I think we have a lot of unpopular measures ahead, unfortunately.
The three remaining point you mention – stronger approach to life-long learning, less adversarial labour-management relations and separation of health care from work – are indeed important points, although you hardly ever listen to them mentioned in this context. The third is taken for granted here in Europe anyway, and the other two are at least less unpopular then raising the retirement age or the increase of immigration. We’ll need all of it, I guess.
Carlos, based on my observations in China, if the one-child policy is lifted, people will definitely start having more children, especially in the rural areas. As you might know, the largely uneducated rural population still makes up the majority in China.
I don’t necessarily like the one-child policy, but I think some sort of population control measure is needed in China.
Tom, your age structure graph is so interesting! I’ve Twitted your post. Do you have a Twitter account that I can follow?
Xujun, what is the situation in rural areas? Aren’t there parts of the country where people are already allowed to have more than one child?

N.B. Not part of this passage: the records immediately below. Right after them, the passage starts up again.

(** XML has no other control characters; a byte above 127 is for the encoding. *)
Definition horizontal_tab : ascii := "009"%char.
Definition xml_char (c : ascii) : bool :=
  (32 <=? ord c) || Ascii.eqb c horizontal_tab || Ascii.eqb c newline || Ascii.eqb c carriage_return.
(** A reader sees every line end as a newline, before anything else ... *)
Fixpoint line_ends (s : string) : string :=
  match s with
  | "" => ""
  | String c s =>
      if Ascii.eqb c carriage_return
      then (if startswith nl s then line_ends s else String newline (line_ends s))
      else String c (line_ends s)
  end.
(** ... and white space in an attribute's value as a space, if it is not a reference. *)
Definition text_char (c : ascii) : ascii := c.
Definition value_char (c : ascii) : ascii :=
  if Ascii.eqb c horizontal_tab || Ascii.eqb c newline then " "%char else c.
Lemma run_pieces : tl' = tl ≫= shard_names targets /\ exists news, Forall2 (pieces targets) td news /\
  Forall2 (fun kv kv' => shard_dependencies targets kv = Ok kv') (concat news) td'.
Proof using Htargets Hnd Hrun.
  unfold ShardTargets in Hrun. rewrite Htargets in Hrun. cbn [mbind res_bind] in Hrun.
  apply bind_ok in Hrun as (r & Hr & H). apply bind_ok in H as (r' & Hr' & [= <- <-]).
  split; [done|]. destruct (shard_targets_pieces _ _ _ _ Hr Hnd) as (news & -> & Hnews).
  exists news. split; [done|]. by apply mapM_ok in Hr'.
Qed.
Lemma final_names : td'.*1 = td.*1 ≫= shard_names targets.
Proof using Htargets Hnd Hrun.
  destruct run_pieces as (_ & news & Hnews & Hdeps).
  by rewrite (dependencies_names _ _ _ Hdeps), (all_names _ _ _ Hnews).
Qed.
(** Every piece is found, with its dependencies rewired. *)
Lemma pieces_found t v : dget t td = Some v -> exists new, pieces targets (t, v) new /\
  forall k d, (k, VDict d) ∈ new -> exists d', dget k td' = Some (VDict d') /\ rewired targets [] d d'.
Proof using Htargets Hnd Hrun.
  intros Ht. destruct run_pieces as (_ & news & Hnews & Hdeps).
  apply OrderedDict.assoc_Some in Ht as (l1 & l2 & E & _).
  assert (Hnew : exists new, pieces targets (t, v) new /\ new ∈ news).
  { apply (Forall2_lookup_l _ _ _ (length l1) (t, v)) in Hnews as (new & Hl & Hp); [|by rewrite E, list_lookup_middle].
    exists new. split; [done|]. by eapply list_elem_of_lookup_2. }
  destruct Hnew as (new & Hp & Hin). exists new. split; [done|]. intros k d Hk.
  assert (Hc : (k, VDict d) ∈ concat news) by (apply list_elem_of_In, in_concat; exists new; by rewrite <- !list_elem_of_In).
  apply list_elem_of_lookup_1 in Hc as [i Hi].
  destruct (Forall2_lookup_l _ _ _ _ _ Hdeps Hi) as (kv' & Hi' & H).
  apply shard_dependencies_ok in H as (d0 & d' & [= <-] & -> & Hr). exists d'. split; [|done].
  apply assoc_elem; [by rewrite final_names|]. by eapply list_elem_of_lookup_2.
Qed.
Lemma whole_target t d : dget t td = Some (VDict d) -> OrderedDict.assoc t targets = None ->
  exists d', dget t td' = Some (VDict d') /\ rewired targets [] d d'.
Proof using Htargets Hnd Hrun.
  intros Ht Hnone. destruct (pieces_found _ _ Ht) as (new & Hp & Hnew).
  unfold pieces in Hp. cbn [fst] in Hp. rewrite Hnone in Hp. subst new. apply Hnew. left.
Qed.
Lemma sharded_target t d z l : dget t td = Some (VDict d) -> OrderedDict.assoc t targets = Some z -> (0 < z)%Z ->
  sources_of d = Some l ->
  exists parts, length parts = Z.to_nat z /\ concat parts ≡ₚ l /\
    forall i part, parts !! i = Some part -> exists d', dget (_ShardName t i) td' = Some (VDict d') /\
      sources_of d' = Some part /\ rewired targets ["target_name"; "sources"] d d'.
Proof using Htargets Hnd Hrun.
  intros Ht Hz Hpos Hl. destruct (pieces_found _ _ Ht) as (new & Hp & Hnew).
  unfold pieces in Hp. cbn [fst snd] in Hp. rewrite Hz in Hp. set (n := Z.to_nat z) in *.
  exists (map (fun i => omap (fun p => l !! p) (range i (length l) n)) (seq 0 n)). split_and!.
  - by rewrite length_map, length_seq.
  - rewrite concat_map_bind. apply shards_partition. unfold n. lia.
  - intros i part Hi. apply list_lookup_fmap_Some in Hi as (j & -> & Hj).
    apply lookup_seq in Hj as Hj'. destruct Hj' as [-> Hlt]. rewrite Nat.add_0_l in *.
    destruct (Forall2_lookup_l _ _ _ _ _ Hp Hj) as (kv' & Hkv & d0 & d1 & [= <-] & Hd1 & ->).
    destruct (Hnew _ _ (list_elem_of_lookup_2 _ _ _ Hkv)) as (d' & Hd' & Hr). exists d'.
    destruct (shard_dict_spec _ _ _ _ _ Hlt Hd1 Hl) as (name & _ & _ & Hs & Hrest). split_and!; [done| |].
    + unfold sources_of in *. rewrite (proj2 Hr); [done|unfold deptypes; set_solver|apply not_elem_of_nil].
    + exact (rewired_trans _ _ _ _ Hrest Hr).
Qed.
End Sharded.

The degree of the policy enforcement is uneven throughout China’s rural areas. (It is more homogeneous in the cities.) Even though the enforcement was often lax in some parts of the countryside, in the past many of the families that violated the policy had to pay fines, or go into hiding until the baby was born. Given the farmers’ tendency to have many children per family, I’m sure without the one-child policy the rural population growth rate would have been much higher.